With co-producer Byron Gallimore and a seasoned group of Nashville musicians in tow, Martina headed down to Atlanta’s Southern Tracks studio in January of 2011 to begin work on Eleven. The start of the sessions coincided with an ice storm that shut the city down. “There was nothing to do there but make music,” she laughs. “We couldn’t go shopping, we couldn’t go out to eat. Every day we’d slide across the parking lot from the hotel and work in the studio making music all day.” The singer made sure to break the studio time up with trips back to Nashville to see her daughters, but being away from home for several days at a clip let her totally focus on the recording. Perhaps the most significant aspect of Eleven is the fact that Martin herself co-wrote six of the 11 tracks on the album, something she’s especially proud of. In the past, she admits she wasn’t always secure about her songwriting, but this album has brought her newfound confidence. “I love songwriters, and I’m not an artist who thinks I have to write everything I record. But people were encouraging me to write and songwriters seemed to want to write with me, so I just decided to really focus and see what came of it. And because of that, this record shows a lot of different sides of my personality. I think it peels back a layer and let's people see more of my personality, especially the playful and fun side.”
Martina’s co-producer Byron Gallimore can’t say enough about the singer’s craft. “This was our first time in the studio together, and she was amazing. She has perfect pitch, delivers 1000%, and she brought her songwriting in on a level that she’s never done before. People are going to look at this album and go, ‘Wow, she wrote that one? And that one? And THAT one??!”
“Teenage Daughters,” Martina’s debut single for Republic Nashville, was released the week after Country Radio Seminar, and fans immediately recognized Martina’s personal stamp in the lyrics. The viewpoint clearly echoes the highs and lows of being a mom with unpredictable teenage daughters and struck a deep chord with fans of all ages. Her follow-up single, "I’m Gonna Love You Through It,” wasn’t penned by the singer but touched Martina personally the very first time she heard it.

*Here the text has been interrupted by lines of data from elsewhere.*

(** Every line carries the rounded sum of its group, cast to int64. *)
Lemma process_line (df : list package) (lines : list audit_line)
      (l : audit_line) :
  process_packages_to_audit df = Ok lines -> In l lines ->
  In (key_of l) (map fst (map normalize df))
  /\ exists q,
      sum_skipna (group_of (key_of l) (map normalize df)) = Fin q
      /\ System_Qty l = cast_int64 (PyFloat.round_half_even q).
Proof.
  intros H Hl. apply process_Ok in H. destruct H as (lines0 & H0 & ->).
  apply (Permutation_in _ (sort_values_perm lines0)) in Hl.
  apply rmapM_Ok in H0.
  assert (Hg : exists g, In g (groupby_sum (map normalize df))
                         /\ to_line g = Ok l).
  { clear -H0 Hl. induction H0 as [|g y gs ls Hg _ IH]; [destruct Hl|].
    destruct Hl as [<-|Hl].
    - exists g. split; [now left | assumption].
    - destruct (IH Hl) as (g' & Hin & E). exists g'. split; [now right|assumption]. }
  destruct Hg as (g & Hin & Hg). apply to_line_Ok in Hg.
  destruct Hg as (Ek & q & Eq & Es).
  unfold groupby_sum in Hin. apply in_map_iff in Hin.
  destruct Hin as (k & <- & Hk). cbn [fst snd] in *. rewrite Ek. split.
  - now apply group_keys_In.
  - exists q. split; assumption.
Qed.

Lemma key_eqb_true (k1 k2 : key) : key_eqb k1 k2 = true <-> k1 = k2.
Proof. apply (eqb_of_true key_compare). Qed.

Lemma group_of_In (k : key) (rows : list (key * pyfloat)) (f : pyfloat) :
  In f (group_of k rows) <-> In (k, f) rows.
Proof.
  unfold group_of. rewrite in_map_iff. split.
  - intros ([k' f'] & <- & H). apply filter_In in H. destruct H as [H E].
    cbn [fst snd] in *. apply key_eqb_true in E. now subst.
  - intros H. exists (k, f). split; [reflexivity|]. apply filter_In.
    split; [assumption|]. now apply key_eqb_true.
Qed.


(** The keys of the lines are the sorted distinct keys of the rows. *)
Lemma process_keys (df : list package) (lines : list audit_line) :
  process_packages_to_audit df = Ok lines ->
  map key_of lines = group_keys (map normalize df).
Proof.
  intros H. apply (sorted_unique key_compare).
  - pose proof (process_sorted _ _ H) as Hs. clear H.
    induction Hs as [|a l Hs IH Ha]; cbn [map]; constructor; [exact IH|].
    apply Forall_forall. intros k Hk. apply in_map_iff in Hk.
    destruct Hk as (b & <- & Hb). rewrite Forall_forall in Ha.
    exact (Ha b Hb).
  - apply group_keys_sorted.
  - intros k. split; apply Permutation_in;
      [|symmetry]; apply (process_keys_perm _ _ H).
Qed.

“It’s such a powerful song. The first time I listened to ‘I’m Gonna Love You Through It,’ I was moved by what it says,” Martina explains. “I thought immediately, ‘This song is going to help someone.’ I had the same reaction to it that I did the when I heard ‘Independence Day’ for the first time. Even though I haven’t gone through anything like this with someone close to me, I still feel like people listening to this song will find some hope or the words to say what they’re feeling. When I played this song for my husband John, his first reaction was, “That’s what I would want to say to you.’” The song’s video showcases cancer survivors and their supporters as they courageously live their lives. Among those appearing in the video are singer Sheryl Crow, “Good Morning America” anchor Robin Roberts, “Today” show anchor Hoda Kotb, and well-known television journalist Katie Couric.

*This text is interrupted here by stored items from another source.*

(** * doozerlib.runtime: a shallow embedding of the Runtime engine

    The development follows [doozer/doozerlib/runtime.py]: Python values are
    modelled by the closest Rocq data (str as [string], dict as [gmap] or as
    an insertion-ordered list where iteration order matters, exceptions as
    an error type), and every method that is studied is a definition of the
    same name.  Definitions come first, component by component; the
    theorems follow in the second half of the file. *)

From Stdlib Require Import String Ascii.
From stdpp Require Import base list strings gmap.
Import ListNotations.

Open Scope string_scope.

(** ** Python [str] operations used by the runtime *)

Module PyStr.

(** [s.startswith(p)] *)
Definition startswith (s p : string) : bool := String.prefix p s.

(** [s[n:]] *)
Fixpoint drop (n : nat) (s : string) : string :=
  match n, s with
  | O, _ => s
  | S _, EmptyString => EmptyString
  | S n', String _ s' => drop n' s'
  end.

(** [s[:n]] *)
Fixpoint take (n : nat) (s : string) : string :=
  match n, s with
  | O, _ => EmptyString
  | S _, EmptyString => EmptyString
  | S n', String c s' => String c (take n' s')
  end.

(** [s.endswith(p)] *)
Definition endswith (s p : string) : bool :=
  String.prefix (String.rev p) (String.rev s).

(** Truthiness of a [str]: only the empty string is falsy. *)
Definition truthy (s : string) : bool :=
  match s with EmptyString => false | _ => true end.

(** Truthiness of an optional [str] ([None] and [''] are falsy). *)
Definition otruthy (o : option string) : bool :=
  match o with Some s => truthy s | None => false end.

(** [c.isspace()] on the code points below 256. *)
Definition isspace (c : ascii) : bool :=
  let n := nat_of_ascii c in
  (((9 <=? n) && (n <=? 13)) || ((28 <=? n) && (n <=? 32))
   || (n =? 133) || (n =? 160))%nat.

Fixpoint lstrip_by (p : ascii -> bool) (s : string) : string :=
  match s with
  | EmptyString => EmptyString
  | String c s' => if p c then lstrip_by p s' else s
  end.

As for the superstar herself, she’s frankly exhilarated by the chance to experience what she calls first-time opportunities the second time around. In a career that’s already taken her to breathtaking heights (four CMA Female Vocalist of the Year trophies, three ACM Female Vocalist awards, a GRAMMY win, numerous national magazine covers and features, and appearances on such shows as VH1’s “Divas,” “TODAY Show,” “20/20,” “American Idol” and “Dancing with the Stars”), Martina is ready to take it up a notch with the help of her new label.

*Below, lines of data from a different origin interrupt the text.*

(** A sprite 10 wide between bounds only 5 apart ([right > left] holds). *)
Definition wide_sprite : Sprite.t :=
  Sprite.constructor (Fin 0) (Fin 0) (Fin 10) (Fin 10) (Fin 1) None
    (mkBounds (Fin 0) (Fin 5) (Fin 100) (Fin 0)).

(** A stopped ball at x = 100, 10 wide, inside a 200 x 200 area. *)
Definition resting_ball : Ball.t :=
  Ball.constructor (Fin 100) (Fin 50) (Fin 10) (Fin 10) (Fin 5)
    (mkBounds (Fin 0) (Fin 200) (Fin 200) (Fin 0)).

(** Scenario 2 of the spec: a 20 x 100 paddle centred at (400, 300), and
    10 x 10 balls centred at (400, 300) and at (500, 300). *)
Definition paddle_400 : Player.t :=
  Player.constructor player1_name (Fin 390) (Fin 250) (Fin 20) (Fin 100) (Fin 50)
    (mkBounds (Fin 0) (Fin 800) (Fin 600) (Fin 0)).

Definition paddle_far : Player.t :=
  Player.constructor player2_name (Fin 0) (Fin 250) (Fin 20) (Fin 100) (Fin 50)
    (mkBounds (Fin 0) (Fin 800) (Fin 600) (Fin 0)).

Definition ball_400 : Ball.t :=
  Ball.constructor (Fin 395) (Fin 295) (Fin 10) (Fin 10) (Fin 5)
    (mkBounds (Fin 0) (Fin 810) (Fin 600) (Fin (-10))).

Definition ball_500 : Ball.t :=
  Ball.constructor (Fin 495) (Fin 295) (Fin 10) (Fin 10) (Fin 5)
    (mkBounds (Fin 0) (Fin 810) (Fin 600) (Fin (-10))).

End Samples.

(** ** The computer opponent, as the spec words it *)

Module GameSpec.
Import Game.

(** [dy2]: the offset [ballY/2 - paddleY] over [ballX*2], before any limit. *)
Definition raw_axis (g : t) : num :=
  ((Sprite.y (Ball.base (ball g)) / Fin 2 - Sprite.y (Player.base (player2 g)))
   / (Sprite.x (Ball.base (ball g)) * Fin 2))%js.

(** The axis of the spec: [raw_axis] clamped symmetrically into
    [+-(difficultySetting / 2)], the configured difficulty being the
    [difficulty] setting. *)
Definition spec_computer_axis (g : t) : num :=
  let speedLimit := (ParseInt.parseInt (Settings.difficulty (settings g)) / Fin 2)%js in
  boundBy (raw_axis g) speedLimit (- speedLimit)%js.

(** What no block of a tick touches before the scoring tests: the
    configuration, the screen, the inputs, the frame record, both scores and
    the sizes of the ball and of the left paddle. *)
Definition tick_frame (g g' : t) : Prop :=
  settings g' = settings g /\ screen g' = screen g /\
  input g' = input g /\ input2 g' = input2 g /\ frame g' = frame g /\
  Player.score (player1 g') = Player.score (player1 g) /\
  Player.score (player2 g') = Player.score (player2 g) /\
  Sprite.width (Player.base (player2 g')) = Sprite.width (Player.base (player2 g)) /\
  Sprite.width (Ball.base (ball g')) = Sprite.width (Ball.base (ball g)).


End GameSpec.

(** ** Concrete sessions *)

Module Scenario.
Import Game Session.

(** The state after the events [es], or [g] itself if the run stops. *)
Definition after (g : t) (es : list Event) : t :=
  match run g es with
  | Some g' => g'
  | None => g
  end.

(** A 1000 x 1000 canvas (screen scale 3); paddles 15 x 30, ball 60 x 60,
    ball speed 100, win score 5, difficulty 1. *)
Definition settings5 : Settings.t :=
  Settings.mk (Fin 10) (Fin 5) "100" "20" "5" "1".

Definition boot5 : Boot :=
  mkBoot settings5 (Fin 1000) (Fin 1000) (Fin 0) false
         constructor_input constructor_input2 (Fin 0).

Definition start5 : t := create boot5 (Fin 0).

(** The same page with a win score of 0. *)
Definition boot0 : Boot :=
  mkBoot (Settings.mk (Fin 10) (Fin 5) "100" "20" "0" "1")
         (Fin 1000) (Fin 1000) (Fin 0) false
         constructor_input constructor_input2 (Fin 0).

Definition start0 : t := create boot0 (Fin 0).

(** Start the game: the button is pressed with both scores at 0. *)
Definition tie_trace : list Event := [Click target_button (Fin 0)].
Definition tie_state : t := after start0 tie_trace.

(** Start, launch from the right with the space bar, then three frames one
    second apart: the third one carries the ball to its left bound. *)
Definition left_trace : list Event :=
  [Click target_button (Fin 0); KeyUp Space (Fin 0);
   AnimationFrame (Fin 1000); AnimationFrame (Fin 2000); AnimationFrame (Fin 3000)].
Definition left_state : t := after start5 left_trace.

(** Start, launch, then three frames 300 ms apart: the ball is at x = 85,
    close to the computer's paddle. *)
Definition near_trace : list Event :=
  [Click target_button (Fin 0); KeyUp Space (Fin 0);
   AnimationFrame (Fin 300); AnimationFrame (Fin 600); AnimationFrame (Fin 900)].
Definition near_state : t := after start5 near_trace.

(** Start, drag the right paddle to the bottom with the mouse, launch. *)
Definition low_trace : list Event :=
  [Click target_button (Fin 0); MouseMove (Fin 2000); AnimationFrame (Fin 16);
   KeyUp Space (Fin 20)].
Definition low_state : t := after start5 low_trace.

End Scenario.

(** ** Vocabulary for the utilities *)

Module UtilsSpec.

(** The polynomial hash over the integers, without any wrap-around:
    [31 * a + c] per character. *)
Fixpoint poly_hash (a : Z) (str : string) : Z :=
  match str with
  | EmptyString => a
  | String b r => poly_hash (31 * a + Utils.charCode b)%Z r
  end.

(** Every time of the list is at least [delay] after the one before it,
    the first one after [last]: [t - last < delay] is false each time. *)
Fixpoint spaced (delay last : num) (l : list num) : Prop :=
  match l with
  | [] => True
  | t :: r => (t - last <? delay)%js = false /\ spaced delay t r
  end.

On her bucket list: being invited to sing the National Anthem on the Super Bowl and landing a song in a movie so she can perform on the Academy Awards’ annual Oscars telecast. But more than anything, she just wants to continue doing what she’s doing. “"My biggest desire is to keep making records and keep touring,” Martina says with heartfelt passion. “I hope I get to do this for as long as I can, because I love it so much.”